【株式会社日本M&Aセンター 医療介護支援部 シニアディールマネージャー 森山 智樹】
■医療業界は本当に生き残りを懸けた時代へ
団塊の世代全員が75歳を迎え、医療や介護などの社会保障費の急増が懸念される2025年問題。この問題に対応することを念頭に18年4月、医療・介護分野における3つの重要な計画のスタートならびに医療・介護報酬のダブル改定が実施されました。

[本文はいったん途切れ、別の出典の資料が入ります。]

Lemma find_deleteById (i : ObjectId) (l : list A) :
  find (fun y => N.eqb (idOf y) i) (deleteById idOf i l) = None.
Proof.
  apply find_false. intros x Hx. unfold deleteById in Hx.
  apply filter_In in Hx. destruct Hx as [_ Hx].
  apply negb_true_iff in Hx. exact Hx.
Qed.

End ById.

(** The 24-hour test of [cancelOrder], in milliseconds. *)
Lemma hoursElapsed_gt_24 now order :
  Qle_bool (OrderService.hoursElapsed now order) 24 = false
  <-> 24 * 60 * 60 * 1000 < now - Order.createdAt order.
Proof.
  unfold OrderService.hoursElapsed.
  rewrite <- not_true_iff_false, Qle_bool_iff.
  unfold Qle, Qdiv, Qmult, Qinv, inject_Z. simpl.
  split; intros H; lia.
Qed.

(** ** Owner-scoped lookup: [cancelOrder] and [completePayment] *)

(** C9. A caller who does not own the order named by [orderId], whatever
    their role, gets "Order not found" (404) from both [cancelOrder] and
    [completePayment], and nothing is written; the outcome is the one of an
    order id that does not exist, neither function taking a role. *)
Theorem non_owner_gets_not_found now userId orderId db :
  (forall o, In o (orders db) -> Order._id o = orderId -> Order.user o <> userId) ->
  OrderService.cancelOrder now userId orderId db
    = (Throw (AppError "Order not found" 404), db)
  /\ OrderService.completePayment now userId orderId db
    = (Throw (AppError "Order not found" 404), db).
Proof.
  intros H. apply findOwnedOrder_foreign in H.
  unfold OrderService.cancelOrder, OrderService.completePayment,
    bind, Order_findOne.
  rewrite H. split; reflexivity.
Qed.

Lemma non_owner_gets_not_found_witness :
  OrderService.cancelOrder Scenario.t1 Scenario.bob 11%N Scenario.shopAfterOrder
    = (Throw (AppError "Order not found" 404), Scenario.shopAfterOrder)
  /\ OrderService.completePayment Scenario.t1 Scenario.bob 11%N Scenario.shopAfterOrder
    = (Throw (AppError "Order not found" 404), Scenario.shopAfterOrder).
Proof.
  apply (non_owner_gets_not_found Scenario.t1 Scenario.bob 11%N
           Scenario.shopAfterOrder).
  simpl. intros o [<-|[]] _. vm_compute. discriminate.
Defined.
Lemma primaryVarSwitch_hysteresis_witness :
  (1 # 100 <= 1 # 100 ∧ 1 # 100 <= (101 # 100) * (1 # 100)) ∧
  ∃ J', primaryVarSwitch_ Instance.indices Instance.formulation Instance.problem
          Instance.methods Instance.jacobian Instance.solution 1 [1; 0]
        = Some (false, Instance.solution, J') ∧
        phaseState_of J' 1 false = Some 1%Z.
Proof.
  assert (Hbounds : 1 # 100 <= 1 # 100 ∧ 1 # 100 <= (101 # 100) * (1 # 100))
    by (split; q_closed).
  split; [exact Hbounds|].
  destruct (primaryVarSwitch_hysteresis Instance.indices Instance.formulation
              Instance.problem Instance.methods Instance.jacobian
              Instance.solution 1 [1; 0]
              {| phaseState := 1; wasSwitched := true; oldPhaseState := 1 |}
              [100000; 1 # 100] (1 # 100) (1 # 100)
              instance_phase_states eq_refl eq_refl)
    as [Hstay _].
  - cbn. lia.
  - by apply check_wPhaseOnly.
  - destruct (Hstay eq_refl (proj1 Hbounds) (proj2 Hbounds)) as (J' & Hcall & Hps & _).
    by exists J'.
Defined.


Lemma instance_vertex0_in_range :
  vertex_in_range Instance.indices Instance.jacobian Instance.solution
    Instance.vertex0.
Proof. split; [cbn; lia|]. exists [100000; 12 # 1000]. split; [done|cbn; lia]. Defined.

Lemma instance_partition_ok :
  partition_ok Instance.indices (Instance.jacobian, Instance.solution).
Proof.
  unfold partition_ok. cbn. repeat constructor; cbn; try lia.
  - exists [100000; 12 # 1000]. split; [done|cbn; lia].
  - exists [100000; 1 # 100]. split; [done|cbn; lia].
Defined.

Lemma resetPhaseState_spec_witness :
  ∃ r globalSol' J J',
    primaryVarSwitch_ Instance.indices Instance.formulation Instance.problem
      Instance.methods Instance.jacobian Instance.solution 0 [0; 0]
    = Some (r, globalSol', J) ∧
    resetPhaseState J = Some J' ∧
    phaseState_of J' 0 false = Some 1%Z ∧
    phaseState_of J' 0 true = Some 1%Z.
Proof.
  destruct (primaryVarSwitch_in_range Instance.indices Instance.formulation
              Instance.problem Instance.methods _ _ _ instance_vertex0_in_range)
    as (r & globalSol' & J & Hcall & _).
  destruct (resetPhaseState_spec Instance.indices Instance.formulation
              Instance.problem Instance.methods Instance.jacobian J)
    as (J' & Hreset & Hall).
  - eapply tentative_step; [exact Hcall|apply tentative_none].
  - reflexivity.
  - destruct (Hall 0%nat) as (ps & Hcur & Hold & Hold0); [cbn; lia|].
    injection Hold0 as <-.
    by exists r, globalSol', J, J'.
Defined.

Lemma restart_entity_spec_witness :
  serializeEntity Instance.jacobian {| os_good := true; os_written := [] |}
    Instance.vertex0
  = Some (Returns,
          {| os_good := true; os_written := [OutInt 1; OutText " "] |},
          Instance.jacobian) ∧
  deserializeEntity Instance.jacobian
    {| is_state := {| eofbit := true; failbit := false; badbit := false |};
       is_text := [] |} Instance.vertex0
  = Some (Throws (IOError "Could not deserialize vertex " 0),
          {| is_state := {| eofbit := true; failbit := false; badbit := false |};
             is_text := [] |}, Instance.jacobian) ∧
  (∃ inStream' J',
     deserializeEntity Instance.jacobian
       {| is_state := goodbit; is_text := list_ascii_of_string "2 1" |}
       Instance.vertex0
     = Some (Returns, inStream', J') ∧
     is_text inStream' = list_ascii_of_string " 1" ∧
     is_good inStream' = true ∧
     phaseState_of J' 0 false = Some 2%Z ∧
     phaseState_of J' 0 true = Some 2%Z) ∧
  (∃ inStream' J',
     deserializeEntity Instance.jacobian
       {| is_state := goodbit; is_text := list_ascii_of_string "99999999999" |}
       Instance.vertex0
     = Some (Returns, inStream', J') ∧
     is_good inStream' = false ∧
     phaseState_of J' 0 false = Some INT_MAX ∧
     phaseState_of J' 0 true = Some INT_MAX) ∧
  (∃ inStream' J',
     deserializeEntity Instance.jacobian
       {| is_state := goodbit; is_text := [] |} Instance.vertex0
     = Some (Returns, inStream', J') ∧
     is_good inStream' = false).
Proof.
  destruct (restart_entity_spec Instance.jacobian Instance.vertex0)
    as [Hout Hin].
  split.
  { exact (proj2 (Hout {| os_good := true; os_written := [] |}) eq_refl _ eq_refl). }
  split.
  { exact (proj1 (Hin {| is_state := {| eofbit := true; failbit := false;
                                        badbit := false |};
                         is_text := [] |}) eq_refl). }
  split; [|split].
  - destruct (proj2 (Hin {| is_state := goodbit;
                            is_text := list_ascii_of_string "2 1" |}) eq_refl
                _ eq_refl) as (z & inStream' & Hcall & Hread & _).
    destruct (Hread [] ["2"%char] 2%Z (list_ascii_of_string " 1") eq_refl)
      as (Htext & Heof & Hfit & _).
    { constructor. }
    { exists ["2"%char]. split; [done|]. split; [by repeat constructor|].
      by left. }
    { reflexivity. }
    destruct (Hfit eq_refl) as [-> Hfail].
    eexists _, _. split; [exact Hcall|]. split; [exact Htext|].
    split; [|by split].
    unfold is_good. rewrite Hfail.
    destruct (eofbit (is_state inStream')) eqn:He.
    + discriminate (proj1 Heof eq_refl).
    + pose proof (f_equal (λ r, match r with
                               | Some (_, s, _) => badbit (is_state s)
                               | None => false
                               end) Hcall) as Hbad.
      cbn in Hbad. by rewrite <- Hbad.
  - destruct (proj2 (Hin {| is_state := goodbit;
                            is_text := list_ascii_of_string "99999999999" |})
                eq_refl _ eq_refl) as (z & inStream' & Hcall & Hread & _).
    destruct (Hread [] (list_ascii_of_string "99999999999") 99999999999%Z []
                eq_refl) as (_ & _ & _ & _ & Hhigh).
    { constructor. }
    { exists (list_ascii_of_string "99999999999"). split; [done|].
      split; [by repeat constructor|]. by left. }
    { exact I. }
    destruct (Hhigh eq_refl) as [-> Hfail].
    eexists _, _. split; [exact Hcall|].
    split; [|by split].
    unfold is_good. rewrite Hfail. by rewrite orb_true_r.
  - destruct (proj2 (Hin {| is_state := goodbit; is_text := [] |}) eq_refl
                _ eq_refl) as (z & inStream' & Hcall & _ & Hnone).
    destruct (Hnone next_is_integer_nil) as [_ Hfail].
    eexists _, _. split; [exact Hcall|].
    unfold is_good. rewrite Hfail. by rewrite orb_true_r.
Defined.
(** * Nautilus wallet: transaction construction core

    A shallow embedding of

    - [src/chains/ergo/transaction/txBuilder.ts]: the payment and
      cancellation builders, the fee resolver and the selection/change
      configuration;
    - the [OutputInterpreter] class (display decoding of an output box);
    - [AddressesDbService] (address lookups over the Dexie tables).

    Amounts at the protocol boundary are integers ([Z]); [BigNumber]
    values are exact decimals and are modelled by rationals ([Q]).
    Exceptions are modelled by the [Result] type, asynchronous collaborator
    calls by the outcome they settle with. *)

From Stdlib Require Import ZArith QArith Qpower Lia Lqa Ascii String.
From stdpp Require Import base option list gmap strings sorting.

Local Open Scope Z_scope.

(** ** Exceptions *)

Inductive Result (A : Type) : Type :=
| Ok (a : A)
| Throw (msg : string).
Arguments Ok {A} a.
Arguments Throw {A} msg.

#[export] Instance Result_ret : MRet Result := λ A a, Ok a.

#[export] Instance Result_bind : MBind Result := λ A B k r,
  match r with
  | Ok a => k a
  | Throw m => Throw m
  end.

(** * Database services *)

Module Db.

Inductive AddressState := Used | Unused.

#[export] Instance AddressState_eq_dec : EqDecision AddressState.
Proof. solve_decision. Defined.

Record IDbAddress := {
  a_script : string;
  a_index : Z;
  a_state : AddressState;
  a_walletId : Z
}.

Record WalletSettings := {
  avoidAddressReuse : bool;
  hideUsedAddresses : bool;
  defaultChangeIndex : Z
}.

Record IDbWallet := {
  w_id : Z;
  w_settings : WalletSettings
}.

(** The two Dexie tables the service reads.  A table is listed in
    primary-key order ([script] for addresses, [id] for wallets). *)
Record dbContext := {
  wallets : list IDbWallet;
  addresses : list IDbAddress
}.

(** [Collection.first()] *)
Definition first {A} (l : list A) : option A := head l.

(** [Table.orderBy("index")]: ascending by [index]; records with equal
    index stay in primary-key order. *)
Fixpoint insert_by_index (a : IDbAddress) (l : list IDbAddress) : list IDbAddress :=
  match l with
  | [] => [a]
  | b :: l' =>
      if a_index a <=? a_index b then a :: b :: l'
      else b :: insert_by_index a l'
  end.

Definition orderBy_index (t : list IDbAddress) : list IDbAddress :=
  foldr insert_by_index [] t.

(** [walletsDbService.getById] *)
Definition getById (db : dbContext) (id : Z) : option IDbWallet :=
  first (filter (λ w, w_id w = id) (wallets db)).

Inductive Mode := strict | loose.

Definition ownershipError : string :=
  "One or more selected addresses are not associated with the connected wallet.".

(** [AddressesDbService.getByWalletIdAndScripts] *)
Definition getByWalletIdAndScripts
    (db : dbContext) (walletId : Z) (scripts : list string) (mode : Mode)
  : Result (list IDbAddress) :=
  let result :=
    filter (λ a, a_walletId a = walletId)
      (filter (λ a, a_script a ∈ scripts) (addresses db)) in
  match mode with
  | strict =>
      if decide (length result ≠ length scripts)
      then Throw ownershipError
      else Ok result
  | loose => Ok result
  end.

(** [AddressesDbService._getChangeAddress] *)
Definition _getChangeAddress (db : dbContext) (wallet : IDbWallet) : option IDbAddress :=
  if avoidAddressReuse (w_settings wallet) then
    first (filter (λ a, a_walletId a = w_id wallet ∧ a_state a = Unused)
             (orderBy_index (addresses db)))
  else
    first (filter (λ a, a_walletId a = w_id wallet
                        ∧ a_index a = defaultChangeIndex (w_settings wallet))
             (addresses db)).

(** [AddressesDbService.getChangeAddress] *)
Definition getChangeAddress (db : dbContext) (walletId : Z) : option IDbAddress :=
  match getById db walletId with
  | None => None
  | Some wallet =>
      match _getChangeAddress db wallet with
      | None =>
          first (filter (λ a, a_walletId a = walletId)
                   (orderBy_index (addresses db)))
      | Some address => Some address
      end
  end.

(** [a] has the lowest index among the addresses of [l] that satisfy [P]. *)
Definition lowest_index (P : IDbAddress → Prop) (l : list IDbAddress) (a : IDbAddress) : Prop :=
  a ∈ l ∧ P a ∧ ∀ b, b ∈ l → P b → a_index a ≤ a_index b.

Definition by_index : relation IDbAddress := λ a b, a_index a ≤ a_index b.

(** The addresses of [walletId] that a rule of the precedence accepts. *)
Definition owned (walletId : Z) : IDbAddress → Prop := λ a, a_walletId a = walletId.
Definition unused (walletId : Z) : IDbAddress → Prop :=
  λ a, a_walletId a = walletId ∧ a_state a = Unused.
Definition at_default (wallet : IDbWallet) : IDbAddress → Prop :=
  λ a, a_walletId a = w_id wallet ∧ a_index a = defaultChangeIndex (w_settings wallet).

(** The rule the wallet's settings pick resolves to no address. *)
Definition unresolved (db : dbContext) (wallet : IDbWallet) : Prop :=
  if avoidAddressReuse (w_settings wallet)
  then ¬ ∃ a, a ∈ addresses db ∧ unused (w_id wallet) a
  else ¬ ∃ a, a ∈ addresses db ∧ at_default wallet a.

End Db.

(** * Amounts *)

(** A [BigNumber] is an exact decimal; its finite values are rationals. *)
Definition BigNumber := Q.

Definition bn (z : Z) : BigNumber := inject_Z z.

(** Modelled from the spec: [decimalize] and [undecimalize] of
    [@/common/bigNumber] are not under src/.  Display amounts are converted
    by dividing, respectively multiplying, by [10^scale]; without a scale
    the value is unchanged. *)
Definition decimalize (value : BigNumber) (decimals : option Z) : BigNumber :=
  match decimals with
  | Some d => (value / 10 ^ d)%Q
  | None => value
  end.

Definition undecimalize (value : BigNumber) (decimals : option Z) : BigNumber :=
  match decimals with
  | Some d => (value * 10 ^ d)%Q
  | None => value
  end.

Definition Qlt_bool (a b : Q) : bool := negb (Qle_bool b a).

(** A JavaScript [number] as the interpreter meets it: an integer or [NaN]. *)
Inductive JsNumber := NaN | Num (z : Z).

Definition truthy (n : option JsNumber) : option Z :=
  match n with
  | Some (Num z) => if decide (z = 0) then None else Some z
  | _ => None
  end.

(** What is thrown: an [Error(message)] of this code base, the
    [SyntaxError] of [BigInt(text)] on text that is not an integer, an
    error of the SDK, or the rejection of a collaborator's promise. *)
Definition connectInputs : string :=
  "Unable to fetch inputs, please check your connection.".
Definition connectHeight : string :=
  "Unable to fetch current height, please check your connection.".
Definition noLiquidity : string :=
  "There is not enough liquidity in the Babel Boxes for the selected fee asset in the selected price range.".
Definition notAnInteger : string := "SyntaxError: Cannot convert to a BigInt".
Definition duplicateInput : string := "DuplicateInputError".
Definition insufficientInputs : string := "InsufficientInputs".

(** [BigInt(value.toString())] *)
Definition toBigInt (v : BigNumber) : Result Z :=
  let r := Qred v in
  if decide (Qden r = 1%positive) then Ok (Qnum r) else Throw notAnInteger.

(** The outcome of an awaited collaborator call. *)
Inductive Settled (A : Type) : Type :=
| Fulfilled (a : A)
| Rejected (reason : string).
Arguments Fulfilled {A} a.
Arguments Rejected {A} reason.

(** * Boxes *)

Record Token := {
  tokenId : string;
  amount : Z
}.

(** An unspent output, also an [EIP12UnsignedInput]. *)
Record Box := {
  boxId : string;
  value : Z;
  ergoTree : string;
  creationHeight : Z;
  assets : list Token;
  additionalRegisters : gmap string string
}.

(** [ErgoBoxCandidate]: an output, which has no identifier yet. *)
Record ErgoBoxCandidate := {
  c_value : Z;
  c_ergoTree : string;
  c_assets : list Token;
  c_additionalRegisters : gmap string string
}.

Inductive WalletType := Standard | ReadOnly | Ledger.

#[export] Instance WalletType_eq_dec : EqDecision WalletType.
Proof. solve_decision. Defined.

Record BasicAssetMetadata := {
  md_name : option string;
  md_decimals : option Z
}.

Record FeeSettings := {
  fee_tokenId : string;
  fee_value : BigNumber;
  fee_nanoErgsPerToken : option BigNumber;
  fee_assetInfo : option BasicAssetMetadata;
  fee_box : option Box
}.

(** [@/constants/ergo], whose values are not under src/. *)
Class ErgoConstants := {
  ERG_TOKEN_ID : string;
  ERG_DECIMALS : Z;
  MIN_BOX_VALUE : Z;
  SAFE_MIN_FEE_VALUE : Z
}.

Definition SAFE_MAX_CHANGE_TOKEN_LIMIT : Z := 100.

(** * The transaction builder of the SDK

    [TransactionBuilder] is an object of [@fleet-sdk/core]; the record below
    holds what the calls of [txBuilder.ts] leave in it. *)

Record OutputBuilder := {
  o_value : Z;
  o_recipient : string;
  o_tokens : list Token
}.

Inductive SelectionStrategy := CherryPickSelectionStrategy.

Inductive InputOrder := creationHeight_asc.

(** [None] is the SDK's default. *)
Record BuilderSettings := {
  maxTokensPerChangeBox : option Z;
  isolateErgOnChange : bool
}.

Record SelectorSettings := {
  strategy : option SelectionStrategy;
  ordering : option InputOrder
}.

Inductive FleetPlugin :=
| BabelSwapPlugin (box : Box) (token : string) (amount : BigNumber).

Record TransactionBuilder := {
  tb_creationHeight : Z;
  tb_inputs : list Box;
  tb_ensureInclusion : gset string;
  tb_outputs : list OutputBuilder;
  tb_feeAmount : option Z;
  tb_changeAddress : option string;
  tb_settings : BuilderSettings;
  tb_selector : SelectorSettings;
  tb_plugins : list FleetPlugin
}.

(** The unsigned draft.  On the wire its output list is the payment
    outputs, then the fee output, then the change outputs. *)
Record EIP12UnsignedTransaction := {
  tx_inputs : list Box;
  tx_payments : list OutputBuilder;
  tx_fee : option Z;
  tx_change : list ErgoBoxCandidate
}.

(** A decoded register constant: [SColl[SByte]] data is a byte array,
    the data of [SByte], [SShort] and [SInt] is a [number], that of
    [SLong] and [SBigInt] a [bigint]; for any other type only what
    [Number(data)] yields matters here. *)
Inductive SConstant :=
| SCollSByte (bytes : list Byte.byte)
| SNumber (n : Z)
| SBig (n : Z)
| SOther (asNumber : JsNumber).

(** What [txBuilder.ts] imports from the SDK and from the key pool, and
    cannot be read from src/. *)
Class Sdk := {
  (** [isValidBabelContract] of the babel-fees plugin *)
  isValidBabelContract : string → bool;
  (** [SConstant.from]; [None] when it throws *)
  SConstant_from : string → option SConstant;
  (** [utf8.encode]: the text of a byte array *)
  utf8_encode : list Byte.byte → string;
  (** the picks of the configured selection strategy among the inputs that
      are not pinned, for a target of native value and tokens; [None] when
      the inputs do not cover the target *)
  selectInputs : SelectorSettings → list Box → list Box → Z → list Token → option (list Box);
  (** the change outputs for the selected inputs, or an error *)
  changeBoxes : BuilderSettings → option string → list Box → list OutputBuilder → Z
                → Result (list ErgoBoxCandidate);
  (** [hdKeyPool.get(publicKey).deriveAddress(index).script] *)
  deriveAddress : string → Z → string
}.

(** Modelled from the spec: [../babelFees] is not under src/.  A swap box
    "exposes a reserve ratio / exchange rate"; the rate and the validity
    check of a candidate box are left open. *)
Class BabelFees := {
  getNanoErgsPerTokenRate : Box → BigNumber;
  isValidBabelBox : Box → bool
}.

Definition new_TransactionBuilder (height : Z) : TransactionBuilder :=
  {| tb_creationHeight := height;
     tb_inputs := [];
     tb_ensureInclusion := ∅;
     tb_outputs := [];
     tb_feeAmount := None;
     tb_changeAddress := None;
     tb_settings := {| maxTokensPerChangeBox := None; isolateErgOnChange := false |};
     tb_selector := {| strategy := None; ordering := None |};
     tb_plugins := [] |}.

3つの計画とは、「第7次医療計画」「第3期医療費適正化計画」「第7期介護保険事業計画」です。ダブル改定と併せて、給付と負担のバランスを図りつつ、シームレスな医療・介護の提供体制を構築することを目指しています。二次医療圏単位で策定される地域医療構想の実現や地域包括ケアシステムの整備に向け、医療機能の分化・連携や在宅医療を推進する方向性を打ち出しているのが特徴です。
こうした政策的な動きは医業経営に大きな影響を及ぼしており、病院機能で急性期を減らして回復期を増やすとか、在宅医療への参入だとか、医療機関は今後の戦略について大きな選択を迫られています。患者を獲得し、生き残っていくための一手としてM&Aを検討する医療機関も増えてきました。18年以降は医療業界の再編が加速するとの声も多く聞かれるようになっていて、本当に生き残りを懸けた時代を迎えています。
診療報酬改定の影響も大いにあります。18年4月の改定では、全体で見ると大きなマイナスにはなりませんでしたが、構造は今後も大きく変化していくことが予測されます。18年4月の改定は、「成果・結果」が求められるアウトカム評価型と言えます。結果を出した医療機関には、点数を厚く加算し、結果を出せない医療機関は減算されるというシンプルなものです。
「世間が求めている医療のトレンドを読み解き、地域から選ばれ、結果を出す」。まさに株式会社と一緒で「結果にコミット」しなければなりません。これからは、どんな医療機関であっても、株式会社に近い経営戦略を実行していかなければならない時代に突入しています。